PALEMBANG, SIMBUR – Kebanyakan badan usaha milik daerah (BUMD) terus merugi. Fenomena itu terjadi di berbagai daerah dari tahun ke tahun. Pengamat ekonomi  Sumsel, Yan Sulistyo mengemukakan tiga hal penyebabnya. Faktor pertama dan paling utama karena diduga menjadi sarang atau batu lompatan tim sukses dan keluarga pejabat daerah.

“Pertama, salah menempatkan orang dalam struktur organisasi BUMD. Karena yang diketahui BUMD itu selalu menjadi tempat lompatan para tim sukses. Yang terjadi adalah ‘the wrong man in the right place’. Kedua, BUMD itu tidak mempunyai model bisnis yang bagus atau strategis dan tidak mempunyai visi-misi yang jelas akan dikemanakan bisnis itu. Harusnya ketika seseorang sudah duduk di kursi direksi, dia sudah paham model bisnisnya bagaimana dan strategi apa yang harus dilakukan,” ujarnya kepada Simbur, Jumat (30/8).

Faktor ketiga, lanjut Yan, terjadi mismanajemen. Artinya, mismanajemen adalah akumulasi dari menempatkan orang yang tidak tepat, tidak mempunyai model bisnis yang bagus, dan kacau semuanya. “Bisa saja karyawan yang di dalamnya ada anak pejabat inilah, keponakan direksi, dan macam-macam. Tiga aspek itulah yang saya lihat mengakibatkan banyak BUMD yang merugi,” tambah Yan.

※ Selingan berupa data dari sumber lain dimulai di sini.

(** Writing an object that is neither a page nor a class. *)
Lemma stack_inv_upd s s' a o o' r l :
  stack_inv k s r l -> alloc_at (heap s) a = Some o -> (forall d, da o <> sk_put k d) -> as_class (da o) = None ->
  upd s a o' s' -> stack_inv k s' r l.
Proof.
  intros [Hwf Hnull (c & (oc & Hoc & Hc) & Hcf) (ps & Hr & Hps)] Ha Hv Hn [U1 U2 U3 U4].
  pose proof (env_root _ _ U2) as Er. split; [done| | |].
  - unfold null_ok in *. rewrite Er. destruct Hnull as [?|[on Hon]]; [by left|right].
    destruct (decide (data (null_object (pvm_root s)) = a)) as [->|Hne]; [by exists o'|].
    exists on. by rewrite U4.
  - exists c. split; [|done]. rewrite Er. exists oc. split; [|done]. rewrite U4; [done|].
    intros E. rewrite E in Hoc. simplify_eq.
  - exists ps. rewrite Er. split; [|done]. eapply stack_rep_same; [|done|done].
    intros x Hx. apply U4. intros ->. destruct (stack_page_put _ _ _ _ _ _ Hr Hx Ha) as [d Hd]. by destruct (Hv d).
Qed.

Lemma inv_pop s r l v :
  stack_inv k s r (l ++ [v]) ->
  wp (stack_pop k chk r) s (fun w s' => w = v /\ roomy s' r l /\ calm k s s').
Proof.
  intros Hi. destruct (si_rep _ _ _ _ Hi) as (ps & Hr & Hc).
  eapply wp_mono; [eapply (stack_pop_room k); [apply Hi|done]|].
  intros w s' (-> & Hroom & O). split; [done|].
  assert (stack_inv k s' r l) by by eapply stack_inv_only, room_rep.
  split; [|by eapply keeps_calm; [done|apply only_pages_keeps|apply room_rep|]].
  split; [done|]. exists ps. split; [done|]. by rewrite (env_root _ _ (op_env _ _ _ O)).
Qed.

Lemma inv_top s r l v :
  stack_inv k s r (l ++ [v]) ->
  wp (stack_top k chk r) s (fun w s' => w = v /\ stack_inv k s' r (l ++ [v]) /\ calm k s s').
Proof.
  intros Hi. destruct (si_rep _ _ _ _ Hi) as (ps & Hr & Hc).
  eapply wp_mono; [eapply (stack_top_spec k); [apply Hi|done]|].
  intros w s' (-> & Hr' & O). split_and!; [done|by eapply stack_inv_only|].
  by eapply keeps_calm; [done|apply only_pages_keeps|..].
Qed.

Lemma inv_push s r l v :
  stack_inv k s r l ->
  wpe (eq oom) (stack_push k chk r v) s (fun _ s' => stack_inv k s' r (l ++ [v]) /\ calm k s s').
Proof.
  intros Hi. destruct (si_rep _ _ _ _ Hi) as (ps & Hr & Hc).
  eapply wpe_mono; [by eapply (stack_push_spec k); [apply Hi..|]|].
  intros [] s' (fresh & Hr' & Hk' & Hf). split; [by eapply stack_inv_keeps|].
  eapply keeps_calm; [done..|]. intros x Hx. apply elem_of_app. by left.
Qed.

Lemma inv_push_room s r l v :
  roomy s r l ->
  wp (stack_push k chk r v) s (fun _ s' => stack_inv k s' r (l ++ [v]) /\ calm k s s').
Proof.
  intros [Hi (ps & Hr & Hc)]. eapply wp_mono; [by eapply (stack_push_room k); [apply Hi|]|].
  intros [] s' [Hr' O]. apply room_rep in Hr.
  split; [by eapply stack_inv_only|by eapply keeps_calm; [done|apply only_pages_keeps|..]].
Qed.
End Inv.

(** ** The machine on the heap *)

(** The thread at another position. *)
Definition at_ip (ip : Z) (t : da_thread) : da_thread := set_th_code (set_IP ip (th_code t)) t.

Yan Sulistyo mengatakan adanya wacana pembubaran BUMD yang merugi tentu merupakan langkah efisiensi anggaran, baik pemerintah daerah atau pusat. Tidak banyak BUMD di seluruh provinsi yang ada di Indonesia memberikan keuntungan. Di Sumsel, keberadaan BUMD tentu diharapkan dapat menambah pendapatan asli daerah (PAD). Justru tidak menjadi beban bagi anggaran daerah. Namun sayang, tidak semua BUMD di Sumsel telah memberikan profit atau keuntungan dari hasil bisnis yang dikembangkan.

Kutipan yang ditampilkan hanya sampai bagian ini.